======== INPUT RECORDS

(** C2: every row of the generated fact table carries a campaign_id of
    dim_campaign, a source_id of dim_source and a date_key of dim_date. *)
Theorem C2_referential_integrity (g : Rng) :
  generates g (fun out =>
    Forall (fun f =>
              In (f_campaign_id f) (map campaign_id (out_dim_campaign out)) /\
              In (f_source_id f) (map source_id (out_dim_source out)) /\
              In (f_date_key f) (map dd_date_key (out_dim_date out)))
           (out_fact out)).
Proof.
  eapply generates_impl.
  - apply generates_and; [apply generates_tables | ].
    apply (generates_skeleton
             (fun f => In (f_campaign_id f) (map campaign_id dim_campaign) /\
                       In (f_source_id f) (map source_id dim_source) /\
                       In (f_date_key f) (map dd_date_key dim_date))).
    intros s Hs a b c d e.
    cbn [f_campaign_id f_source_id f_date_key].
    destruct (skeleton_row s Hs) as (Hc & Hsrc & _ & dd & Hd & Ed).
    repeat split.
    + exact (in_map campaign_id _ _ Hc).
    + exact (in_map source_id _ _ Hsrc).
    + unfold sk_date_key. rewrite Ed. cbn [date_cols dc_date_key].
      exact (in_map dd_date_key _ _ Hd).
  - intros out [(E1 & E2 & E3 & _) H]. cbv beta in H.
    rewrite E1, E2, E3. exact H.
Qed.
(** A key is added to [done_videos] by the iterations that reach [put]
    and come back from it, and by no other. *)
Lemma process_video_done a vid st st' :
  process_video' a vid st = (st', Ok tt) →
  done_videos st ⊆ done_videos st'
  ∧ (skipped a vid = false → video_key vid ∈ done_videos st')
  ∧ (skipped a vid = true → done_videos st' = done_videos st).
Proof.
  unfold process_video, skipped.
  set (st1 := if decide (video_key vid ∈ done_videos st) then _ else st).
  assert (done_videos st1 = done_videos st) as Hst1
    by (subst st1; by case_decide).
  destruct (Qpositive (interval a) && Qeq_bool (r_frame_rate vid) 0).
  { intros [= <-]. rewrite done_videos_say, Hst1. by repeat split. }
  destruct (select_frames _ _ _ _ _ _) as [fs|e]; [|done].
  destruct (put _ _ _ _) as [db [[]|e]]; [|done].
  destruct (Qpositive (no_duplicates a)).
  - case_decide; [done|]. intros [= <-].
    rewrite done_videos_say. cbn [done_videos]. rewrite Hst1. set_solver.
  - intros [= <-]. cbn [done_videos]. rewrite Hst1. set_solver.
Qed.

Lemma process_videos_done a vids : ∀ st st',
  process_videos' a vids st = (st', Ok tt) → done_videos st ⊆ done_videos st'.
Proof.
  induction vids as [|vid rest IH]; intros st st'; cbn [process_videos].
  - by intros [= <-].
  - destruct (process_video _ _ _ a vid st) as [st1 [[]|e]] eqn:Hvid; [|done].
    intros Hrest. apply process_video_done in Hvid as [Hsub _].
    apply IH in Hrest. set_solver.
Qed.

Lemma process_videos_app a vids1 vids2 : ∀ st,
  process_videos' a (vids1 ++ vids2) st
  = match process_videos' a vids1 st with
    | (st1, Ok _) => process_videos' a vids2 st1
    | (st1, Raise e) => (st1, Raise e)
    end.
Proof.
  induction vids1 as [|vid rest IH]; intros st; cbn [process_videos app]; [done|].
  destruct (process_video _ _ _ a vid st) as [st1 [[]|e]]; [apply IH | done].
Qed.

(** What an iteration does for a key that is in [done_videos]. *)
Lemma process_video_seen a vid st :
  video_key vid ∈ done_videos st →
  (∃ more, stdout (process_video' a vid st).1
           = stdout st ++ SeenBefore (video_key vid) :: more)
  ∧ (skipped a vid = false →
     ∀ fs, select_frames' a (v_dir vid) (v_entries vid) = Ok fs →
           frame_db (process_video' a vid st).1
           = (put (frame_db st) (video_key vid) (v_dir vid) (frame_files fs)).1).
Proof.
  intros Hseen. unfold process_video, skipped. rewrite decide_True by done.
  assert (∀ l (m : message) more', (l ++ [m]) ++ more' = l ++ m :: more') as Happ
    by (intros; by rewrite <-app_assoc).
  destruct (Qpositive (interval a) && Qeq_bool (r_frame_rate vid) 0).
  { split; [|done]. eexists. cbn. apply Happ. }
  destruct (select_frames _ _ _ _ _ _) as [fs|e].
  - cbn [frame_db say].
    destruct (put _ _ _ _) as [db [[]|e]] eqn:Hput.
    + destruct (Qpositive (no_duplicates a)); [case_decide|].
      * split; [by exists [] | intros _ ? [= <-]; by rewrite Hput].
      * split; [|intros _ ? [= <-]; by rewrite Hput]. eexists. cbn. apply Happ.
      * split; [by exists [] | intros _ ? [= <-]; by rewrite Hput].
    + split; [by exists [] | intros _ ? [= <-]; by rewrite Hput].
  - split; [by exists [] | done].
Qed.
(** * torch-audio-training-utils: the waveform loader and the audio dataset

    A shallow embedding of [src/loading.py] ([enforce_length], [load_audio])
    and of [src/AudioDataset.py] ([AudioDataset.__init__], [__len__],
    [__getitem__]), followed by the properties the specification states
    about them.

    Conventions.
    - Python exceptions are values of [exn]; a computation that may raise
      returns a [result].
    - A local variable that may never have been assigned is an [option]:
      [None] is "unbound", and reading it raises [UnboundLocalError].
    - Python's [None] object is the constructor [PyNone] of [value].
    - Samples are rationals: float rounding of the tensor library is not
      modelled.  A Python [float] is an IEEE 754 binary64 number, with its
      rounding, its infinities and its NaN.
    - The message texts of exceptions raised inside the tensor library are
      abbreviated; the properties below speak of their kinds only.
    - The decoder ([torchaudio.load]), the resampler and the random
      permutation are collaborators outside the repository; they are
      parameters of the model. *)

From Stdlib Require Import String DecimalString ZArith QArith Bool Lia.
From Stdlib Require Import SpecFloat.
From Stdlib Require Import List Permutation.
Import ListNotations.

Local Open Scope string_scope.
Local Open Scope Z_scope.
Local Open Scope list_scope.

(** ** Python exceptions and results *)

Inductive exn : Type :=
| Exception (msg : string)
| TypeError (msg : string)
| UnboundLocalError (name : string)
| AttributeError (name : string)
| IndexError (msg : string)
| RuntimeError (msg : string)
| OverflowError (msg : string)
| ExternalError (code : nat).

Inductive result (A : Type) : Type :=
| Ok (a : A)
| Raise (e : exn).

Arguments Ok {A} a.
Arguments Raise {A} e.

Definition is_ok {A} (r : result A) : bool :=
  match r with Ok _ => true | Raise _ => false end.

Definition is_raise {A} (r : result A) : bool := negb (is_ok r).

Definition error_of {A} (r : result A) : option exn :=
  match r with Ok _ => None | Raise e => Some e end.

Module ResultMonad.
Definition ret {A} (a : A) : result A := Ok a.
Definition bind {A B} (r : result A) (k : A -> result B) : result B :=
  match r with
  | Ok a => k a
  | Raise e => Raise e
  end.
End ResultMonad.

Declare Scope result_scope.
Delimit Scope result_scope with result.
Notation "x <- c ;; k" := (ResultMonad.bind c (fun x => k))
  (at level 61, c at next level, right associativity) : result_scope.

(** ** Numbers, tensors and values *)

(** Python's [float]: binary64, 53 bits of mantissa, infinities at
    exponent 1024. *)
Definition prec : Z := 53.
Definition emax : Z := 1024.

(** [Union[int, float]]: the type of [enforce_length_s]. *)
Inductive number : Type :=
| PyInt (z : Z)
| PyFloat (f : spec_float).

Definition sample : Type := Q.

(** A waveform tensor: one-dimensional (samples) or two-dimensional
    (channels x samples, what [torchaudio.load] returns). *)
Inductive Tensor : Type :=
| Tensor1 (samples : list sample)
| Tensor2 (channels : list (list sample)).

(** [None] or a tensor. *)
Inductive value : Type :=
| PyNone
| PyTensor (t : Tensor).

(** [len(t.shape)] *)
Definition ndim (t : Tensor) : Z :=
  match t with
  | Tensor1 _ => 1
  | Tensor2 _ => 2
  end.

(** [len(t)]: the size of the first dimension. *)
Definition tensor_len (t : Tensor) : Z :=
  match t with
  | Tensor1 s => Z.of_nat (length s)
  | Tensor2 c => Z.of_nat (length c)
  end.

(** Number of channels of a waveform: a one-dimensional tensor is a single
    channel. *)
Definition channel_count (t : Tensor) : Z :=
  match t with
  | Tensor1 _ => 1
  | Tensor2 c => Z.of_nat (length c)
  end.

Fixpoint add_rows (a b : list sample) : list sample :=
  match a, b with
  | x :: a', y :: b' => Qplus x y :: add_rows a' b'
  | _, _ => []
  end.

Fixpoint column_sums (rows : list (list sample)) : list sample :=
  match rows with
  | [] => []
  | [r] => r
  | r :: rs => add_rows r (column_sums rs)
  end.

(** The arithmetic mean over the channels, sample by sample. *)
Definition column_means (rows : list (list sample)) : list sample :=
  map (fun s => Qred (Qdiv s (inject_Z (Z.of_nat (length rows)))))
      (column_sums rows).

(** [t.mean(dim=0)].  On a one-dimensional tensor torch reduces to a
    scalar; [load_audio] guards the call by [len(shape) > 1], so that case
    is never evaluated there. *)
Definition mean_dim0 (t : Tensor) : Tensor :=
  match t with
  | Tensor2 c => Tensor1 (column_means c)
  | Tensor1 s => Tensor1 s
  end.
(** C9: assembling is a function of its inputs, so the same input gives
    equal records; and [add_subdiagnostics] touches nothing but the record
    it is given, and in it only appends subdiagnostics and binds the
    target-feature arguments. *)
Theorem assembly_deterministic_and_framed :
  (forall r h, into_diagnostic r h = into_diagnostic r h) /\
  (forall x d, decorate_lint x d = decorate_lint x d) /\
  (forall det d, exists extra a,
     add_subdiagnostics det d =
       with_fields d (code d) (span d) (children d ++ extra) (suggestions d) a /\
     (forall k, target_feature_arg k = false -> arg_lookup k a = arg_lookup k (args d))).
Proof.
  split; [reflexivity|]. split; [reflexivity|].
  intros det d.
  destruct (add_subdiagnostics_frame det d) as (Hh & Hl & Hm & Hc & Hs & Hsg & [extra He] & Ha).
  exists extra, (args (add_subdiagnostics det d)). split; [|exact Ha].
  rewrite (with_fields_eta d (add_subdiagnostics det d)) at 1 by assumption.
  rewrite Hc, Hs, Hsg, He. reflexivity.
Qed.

================

• [WHAT IS REQUIRED]:
Nothing should appear in the answer except the lines above from the line with "- A local variable" through the line with "rounding, its infinities and its NaN.", both included, written out exactly.

• [TASK RESULT]:
    - A local variable that may never have been assigned is an [option]:
      [None] is "unbound", and reading it raises [UnboundLocalError].
    - Python's [None] object is the constructor [PyNone] of [value].
    - Samples are rationals: float rounding of the tensor library is not
      modelled.  A Python [float] is an IEEE 754 binary64 number, with its
      rounding, its infinities and its NaN.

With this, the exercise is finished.